The following code shows how to set up the anyObject method:

UITouch *touch = [touches anyObject];

Next, have the code determine whether the user’s touch event is in the Car (UIImage) view:

 if (CGRectContainsPoint(self.car.frame,
      [touch locationInView:self.view]))

CGRectContainsPoint is a function that returns YES when a rectangle (view coordinates) contains a point. You specify the car’s frame as the rectangle:

self.car.frame

and you specify the point by sending the locationInView: message to the touch:

locationInView:self.view

locationInView: returns the current location of the receiver in the coordinate system of the given view. In this case, you’re using the Main view, but you might want to change the view if you’re trying to determine the location within another view, for example. Maybe the user is touching an itty-bitty gas pedal.

If it’s determined that the touch is in the car, you assign YES to the touchInCar instance variable; if it’s not, you assign NO and forward the message up the responder chain. You use touchInCar later to determine whether the user is dragging the car around or just running his finger over the screen.

The default implementation of touchesBegan: does nothing. However, subclasses derived directly from UIResponder, particularly UIView, forward the message up the responder chain. To forward the message to the next responder, send the message to super (the superclass implementation).

If you override touchesBegan:withEvent: without calling super (a common use pattern), you must also override the other methods for handling touch events, if only as stub (empty) implementations.

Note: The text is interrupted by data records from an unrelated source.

(** ** Creating a record *)

Lemma create_pda_Ok payer ai sysp seeds bump space s u s' :
  create_pda payer ai sysp pid seeds bump space s = Ok (u, s') ->
  acc_data (acct (accts s) (ai_key ai)) = [] /\ acc_owner (acct (accts s) (ai_key ai)) = system_program_id /\
  acc_owner (acct (accts s') (ai_key ai)) = pid /\
  (forall k, k <> ai_key ai -> acc_owner (acct (accts s') k) = acc_owner (acct (accts s) k) /\
     acc_data (acct (accts s') k) = acc_data (acct (accts s) k)) /\
  clock s' = clock s /\ logs s' = logs s.
Proof.
  unfold create_pda. intros Hc. prog_inv Hc; bool_inv; cbn [accts clock logs] in *.
  match goal with H : (if _ then invoke _ _ else _) s = Ok (_, ?s0) |- _ =>
    assert ((forall k, acc_owner (acct (accts s0) k) = acc_owner (acct (accts s) k) /\
      acc_data (acct (accts s0) k) = acc_data (acct (accts s) k)) /\ clock s0 = clock s /\ logs s0 = logs s)
      as (Ht & ? & ?)
  end.
  { prog_inv Hrun1; [|done]. split; [|done]. by eapply cpi_system_transfer. }
  repeat match goal with
    | H : cpi (SysAllocate _ _) _ _ _ = Ok _ |- _ => apply cpi_system_allocate in H as (?&?&?&?& Hal)
    | H : cpi (SysAssign _ _) _ _ _ = Ok _ |- _ => apply cpi_system_assign in H as (?&?&?& Has)
    end; split_and!; try done. intros k Hk. by rewrite Has, Hal.
Qed.

(** A fresh record for a vault the program has just checked. *)
Lemma check_vault_Ok ai mint tp s u s' : check_vault pid ai mint tp s = Ok (u, s') ->
  s' = s /\ acc_owner (acct (accts s) (ai_key ai)) = tp /\ exists t, token_at (accts s) (ai_key ai) = Some t /\
    ta_mint t = mint /\ ta_owner t = pool_authority pid /\ ta_delegate t = None /\ ta_close_authority t = None.
Proof.
  unfold check_vault, pool_authority, token_at. intros Hc.
  destruct (find_program_address pool_authority_seeds pid) as [au b]. prog_inv Hc. bool_inv.
  split_and!; try done. eexists. split; [done|]. done.
Qed.
Lemma backed_created k m m' a : acc_owner (acct m k) = system_program_id ->
  (forall k', k' <> k -> acc_owner (acct m' k') = acc_owner (acct m k') /\
     acc_data (acct m' k') = acc_data (acct m k')) ->
  a <> k -> backed m a -> backed m' a.
Proof.
  intros Ho Hsame Ha Hb r (Hr1 & Hr2 & Hl). destruct (Hsame a Ha) as [E1 E2]. rewrite E1, E2 in *.
  destruct (Hb r) as [? Hv]; [done|]. split; [done|].
  assert (tk_vault r <> k) as Hk. { intros E. apply system_not_spl. rewrite <- Ho, <- E. apply Hv. }
  destruct (Hsame _ Hk). by apply (vault_backs_same m).
Qed.
Lemma vault_backs_created k m m' r : acc_owner (acct m k) = system_program_id ->
  (forall k', k' <> k -> acc_owner (acct m' k') = acc_owner (acct m k') /\
     acc_data (acct m' k') = acc_data (acct m k')) ->
  vault_backs m r 0 -> vault_backs m' r 0.
Proof.
  intros Ho Hsame Hv.
  assert (tk_vault r <> k) as Hk. { intros E. apply system_not_spl. rewrite <- Ho, <- E. apply Hv. }
  destruct (Hsame _ Hk). by apply (vault_backs_same m).
Qed.

(** Every store of the program is well-formed and listed: [store_record] in the
    form the invariant uses. *)
Lemma store_listed ai r s u s' : TokenState_wf r -> tk_listed r = true ->
  acc_owner (acct (accts s) (ai_key ai)) = pid -> swap_store ai r s = Ok (u, s') ->
  listed_record (accts s') (ai_key ai) r /\ only_data (ai_key ai) (accts s) (accts s') /\
  clock s' = clock s /\ logs s' = logs s.
Proof.
  intros Hwf Hl Ho (_ & Hd & Hoth & Hc & Hg)%swap_store_Ok. split_and!; try done.
  split_and!; [by rewrite (proj1 Hoth)| |done]. rewrite Hd. by apply borsh_roundtrip.
Qed.

(** ** A swap *)

(** [m'] is [m] with the record [r] written into the program's account [a]. *)
Definition stores (m : gmap pubkey account) (a : pubkey) (r : TokenState) (m' : gmap pubkey account) : Prop :=
  acc_owner (acct m a) = pid /\ only_data a m m' /\ listed_record m' a r.

Lemma swap_store_stores ai r s u s' : TokenState_wf r -> tk_listed r = true ->
  acc_owner (acct (accts s) (ai_key ai)) = pid -> swap_store ai r s = Ok (u, s') ->
  stores (accts s) (ai_key ai) r (accts s') /\ clock s' = clock s /\ logs s' = logs s.
Proof. intros ? ? ? (? & ? & ? & ?)%store_listed; done. Qed.
Lemma stores_listed_ne m a r m' b r' : stores m a r m' -> b <> a -> listed_record m b r' -> listed_record m' b r'.
Proof. intros (_ & [Ho Hd] & _) Hb. unfold listed_record. by rewrite Ho, Hd. Qed.

(** What a successful swap did: the user pays into the vault ([mu]), both records
    are rewritten ([m1], [m2]) and the pool pays out. *)
Record swap_effect (accounts : list account_info) (amount_in min_amount_out : Z) (s s' : ledger) (pool : PoolState)
    (user user_in user_out mint_in mint_out : pubkey) (rec_in rec_out : TokenState) (out : Z)
    (mu m1 m2 : gmap pubkey account) : Prop := {
  se_accounts : take 12 (ai_key <$> accounts) =
    [pool_account pid; user; token_account_of pid mint_in; token_account_of pid mint_out; user_in; user_out;
     tk_vault rec_in; tk_vault rec_out; mint_in; mint_out; pool_authority pid; spl_token_id];
  se_pool : pool_at pid (accts s) pool;
  se_unpaused : pl_paused pool = false;
  se_in : record_at pid (accts s) mint_in rec_in;
  se_out : record_at pid (accts s) mint_out rec_out;
  se_distinct : mint_in <> mint_out;
  se_fresh : price_is_fresh pool rec_in (clock s) = true /\ price_is_fresh pool rec_out (clock s) = true;
  se_paid : spl_moved user_in (tk_vault rec_in) user amount_in (accts s) mu;
  se_nonself : user_in <> tk_vault rec_in;
  se_quote : amount_out amount_in (tk_price rec_in) (tk_decimals rec_in) (tk_price rec_out)
    (tk_decimals rec_out) (pl_fee_bps pool) = Some out;
  se_bounds : 0 < amount_in /\ 0 < out /\ min_amount_out <= out <= tk_reserve rec_out;
  se_room : tk_reserve rec_in + amount_in < 2 ^ 64;
  se_credited : stores mu (token_account_of pid mint_in)
    (with_reserve rec_in (tk_reserve rec_in + amount_in)) m1;
  se_debited : stores m1 (token_account_of pid mint_out)
    (with_reserve rec_out (tk_reserve rec_out - out)) m2;
  se_got : spl_moved (tk_vault rec_out) user_out (pool_authority pid) out m2 (accts s');
  se_clock : clock s' = clock s;
  se_event : logs s' = logs s ++ [LogData (swapped_log_fields (MkSwappedEvent 1 user mint_in mint_out
      amount_in out user_out));
    LogMsg ("swapped " +:+ pretty amount_in +:+ " -> " +:+ pretty out)];
}.

Lemma with_reserve_wf r x : TokenState_wf r -> is_u 64 x -> TokenState_wf (with_reserve r x).
Proof. unfold TokenState_wf. simpl. tauto. Qed.
Lemma quote_of_records m1 m2 m3 k1 k2 r1 r2 p n : record_at pid m1 k1 r1 -> record_at pid m2 k2 r2 ->
  pool_at pid m3 p -> is_u 64 n ->
  quote_wf n (tk_price r1) (tk_decimals r1) (tk_price r2) (tk_decimals r2) (pl_fee_bps p).
Proof.
  intros (?&?&?&?&?)%record_at_wf (?&?&?&?&?)%record_at_wf (?&?&?&?)%pool_at_wf ?. by constructor.
Qed.
(** The balance the program sees arrive is the amount sent, if anything arrives. *)
Lemma received_is_amount src v auth n m m' t t' r : spl_moved src v auth n m m' ->
  token_at m v = Some t -> token_at m' v = Some t' -> checked_sub 64 (ta_amount t') (ta_amount t) = Some r ->
  r <> 0 -> r = n /\ src <> v.
Proof.
  intros Hm Ht Ht' [-> _]%u_checked_Some Hr. destruct (decide (src = v)) as [->|Hne].
  - pose proof (spl_self _ _ _ _ _ _ Hm eq_refl) as Hs. unfold token_at in *. rewrite Hs in Ht'.
    assert (t = t') as <- by congruence. lia.
  - pose proof (spl_credit _ _ _ _ _ _ Hm Hne) as Hc. 
    rewrite (token_balance_Some _ _ _ Ht), (token_balance_Some _ _ _ Ht') in Hc. split; [lia|done].
Qed.
Lemma moved_owner src dst auth n m m' k : spl_moved src dst auth n m m' -> acc_owner (acct m k) = pid ->
  acc_owner (acct m' k) = pid.
Proof. intros Hm. by rewrite (spl_owners _ _ _ _ _ _ Hm). Qed.

Lemma quote_u64 n p1 d1 p2 d2 f r : quote_wf n p1 d1 p2 d2 f -> amount_out n p1 d1 p2 d2 f = Some r -> is_u 64 r.
Proof. intros Hq Hr. by destruct (amount_out_Some _ _ _ _ _ _ _ Hq Hr) as (?&?&?&?&?&?&?&?&?&?&?&?). Qed.
Lemma process_swap_Ok accounts amount_in min_amount_out s u s' : is_u 64 amount_in ->
  process_swap pid accounts amount_in min_amount_out s = Ok (u, s') ->
  exists pool user user_in user_out mint_in mint_out rec_in rec_out out mu m1 m2,
    swap_effect accounts amount_in min_amount_out s s' pool (ai_key user) user_in user_out mint_in mint_out
      rec_in rec_out out mu m1 m2 /\ user ∈ accounts /\ is_signer user = true.
Proof using RL SL pid_not_spl.
  clear pool_isolated.
  intros Hu Hp. unfold process_swap in Hp. prog_inv Hp. swap_facts. bool_inv. swap_facts. cbn [accts clock logs] in *.
  match goal with Hs : cpi _ _ _ (accts s) = Ok _, Hq : token_at (accts s) _ = Some _, Hq' : token_at _ _ = Some _,
    Hr : checked_sub _ _ _ = Some _ |- _ =>
    apply cpi_spl_transfer_checked in Hs as [_ Hin];
    destruct (received_is_amount _ _ _ _ _ _ _ _ _ Hin Hq Hq' Hr) as [-> Hself]; [done|] end.
  match goal with Ho : amount_out _ _ _ _ _ _ = Some ?o |- _ =>
    assert (is_u 64 o) as Hout; [refine (quote_u64 _ _ _ _ _ _ _ _ Ho); by eapply quote_of_records|] end.
  match goal with Hr : checked_add _ _ _ = Some _ |- _ => apply u_checked_Some in Hr as [-> Hroom] end.
  match goal with Hi : record_at pid _ _ ?ri, Ho : record_at pid _ _ ?ro, H1 : swap_store _ (with_reserve ?ri _) _ = _,
      H2 : swap_store _ (with_reserve ?ro _) _ = _ |- _ =>
    pose proof (record_at_wf _ _ _ _ Hi) as Hwi; pose proof (record_at_wf _ _ _ _ Ho) as Hwo;
    pose proof Hi as (Hoi & _ & Hli); pose proof Ho as (Hoo & _ & Hlo);
    apply swap_store_stores in H1 as (Hs1 & Hc1 & Hg1);
      [|by apply with_reserve_wf|done|eapply moved_owner; [done|]; congruence]; cbn [accts clock logs] in *;
    apply swap_store_stores in H2 as (Hs2 & Hc2 & Hg2);
      [|apply with_reserve_wf; [done|unfold TokenState_wf, is_u in *; lia]|done
       |rewrite (proj1 (proj1 (proj2 Hs1))); eapply moved_owner; [done|]; congruence] end.
  match goal with Hs : cpi _ _ _ (accts _) = Ok _ |- _ => apply cpi_spl_transfer_checked in Hs as [_ Hpay] end.
  unfold is_u, TokenState_wf in *.
  assert (Hau : fst (find_program_address pool_authority_seeds pid) = pool_authority pid) by done.
  match goal with Hi : record_at pid _ ?mi ?ri, Ho : record_at pid _ ?mo ?ro, Hs1 : stores _ _ (with_reserve ?ri _) ?m1,
      Hs2 : stores _ _ (with_reserve ?ro _) ?m2, Hm : spl_moved ?ui _ (ai_key ?us) _ (accts s) ?mu,
      He : find_program_address pool_authority_seeds pid = _, Hp : spl_moved _ ?uo _ ?o ?m2 _ |- _ =>
    rewrite He in Hau; simpl in Hau;
    eexists _, us, ui, uo, mi, mo, ri, ro, o, mu, m1, m2; split; [|split; [set_solver|done]] end.
  constructor; cbn [accts clock logs]; try done; eauto; try congruence; try lia.
  { simpl. rewrite take_0. congruence. }
  match goal with H1 : logs _ = logs s, H2 : logs _ = logs _ |- _ => by rewrite H2, H1, <- app_assoc end.
Qed.

(** ** Each kind of step keeps the pool solvent *)

Lemma solvent_stores m a r m' : a <> pool_account pid -> a = token_account_of pid (tk_mint r) ->
  stores m a r m' -> vault_backs m r 0 -> (forall b, b <> pool_account pid -> b <> a -> backed m b) -> solvent m'.
Proof. intros Ha Ea (Ho & Hod & Hr). by eapply solvent_store. Qed.
Lemma vault_backs_stores m a r m' r' x : stores m a r m' -> vault_backs m r' x -> vault_backs m' r' x.
Proof. intros (Ho & Hod & _). by apply (vault_backs_only_data a). Qed.
(** What arrived in a vault can be added to its record's reserve. *)
Lemma vault_backs_received src dst auth n m m' r x : auth <> pool_authority pid ->
  spl_moved src dst auth n m m' -> vault_backs m r x ->
  vault_backs m' r (x + (token_balance m' (tk_vault r) - token_balance m (tk_vault r))).
Proof.
  intros Ha Hm Hv. pose proof Hv as (_ & t & Ht & _ & _ & _ & _ & Hle).
  apply (vault_backs_moved _ _ _ _ _ _ _ _ Hm) in Hv as (Ho & t' & Ht' & ? & ? & ? & ? & _); [|by intros].
  split; [done|]. exists t'. split_and!; try done.
  rewrite (token_balance_Some _ _ _ Ht), (token_balance_Some _ _ _ Ht'). lia.
Qed.

(** A payout from the vault of a record that has set the amount aside. *)
Lemma solvent_payout a r dst n m m' : a <> pool_account pid -> solvent m -> listed_record m a r ->
  vault_backs m r n -> spl_moved (tk_vault r) dst (pool_authority pid) n m m' -> solvent m'.
Proof.
  intros Ha Hs Hr Hv Hm b Hb. destruct (decide (b = a)) as [->|Hne]; [|by eapply (backed_payout _ _ _ _ _ _ a r)].
  intros r' Hr'%(listed_record_moved _ _ _ _ _ _ _ _ Hm). rewrite (listed_record_unique _ _ _ _ Hr' Hr).
  split; [by apply (Hs a Ha)|]. eapply vault_backs_moved; [done| |].
  - intros _ _ _. by rewrite Z.add_0_l.
  - eapply vault_backs_le; [|done]. apply (spl_enough _ _ _ _ _ _ Hm).
Qed.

Multiple touches are disabled by default. To allow your app to receive multiple touch events, you must set the multipleTouchEnabled property of the corresponding view instance to YES.

As users merrily move the car around the screen (perhaps saying zoom zoom to themselves), your app is constantly being sent the touchesMoved: message. Add the code in Listing 10-13 to TestDriveController.m to override that method, which will enable you to move the car to where the user’s finger is.

- (void)touchesMoved:(NSSet *)touches withEvent:
          (UIEvent *)event {
 if (touchInCar) {
 UITouch* touch = [touches anyObject];
 self.car.center = [touch locationInView:self.view];
 }
 else
 [super touchesMoved:touches withEvent:event];
}

If the first touch was in the Car view (touchInCar is YES), you assign car’s center property to the touch coordinate. When you assign a new value to the center property, the view’s location is immediately changed. Otherwise, you ignore the touch and forward the message up the responder chain.

It’s interesting to observe that when you position the car next to a button, it will travel under that button when you touch the Test Drive button. This feature illustrates the subview structure.

Experiment with moving the car around and then using the Test Drive button. If there’s anything wrong with your formulas for positioning the car during the Test Drive, you’ll see it when the car starts from a different place.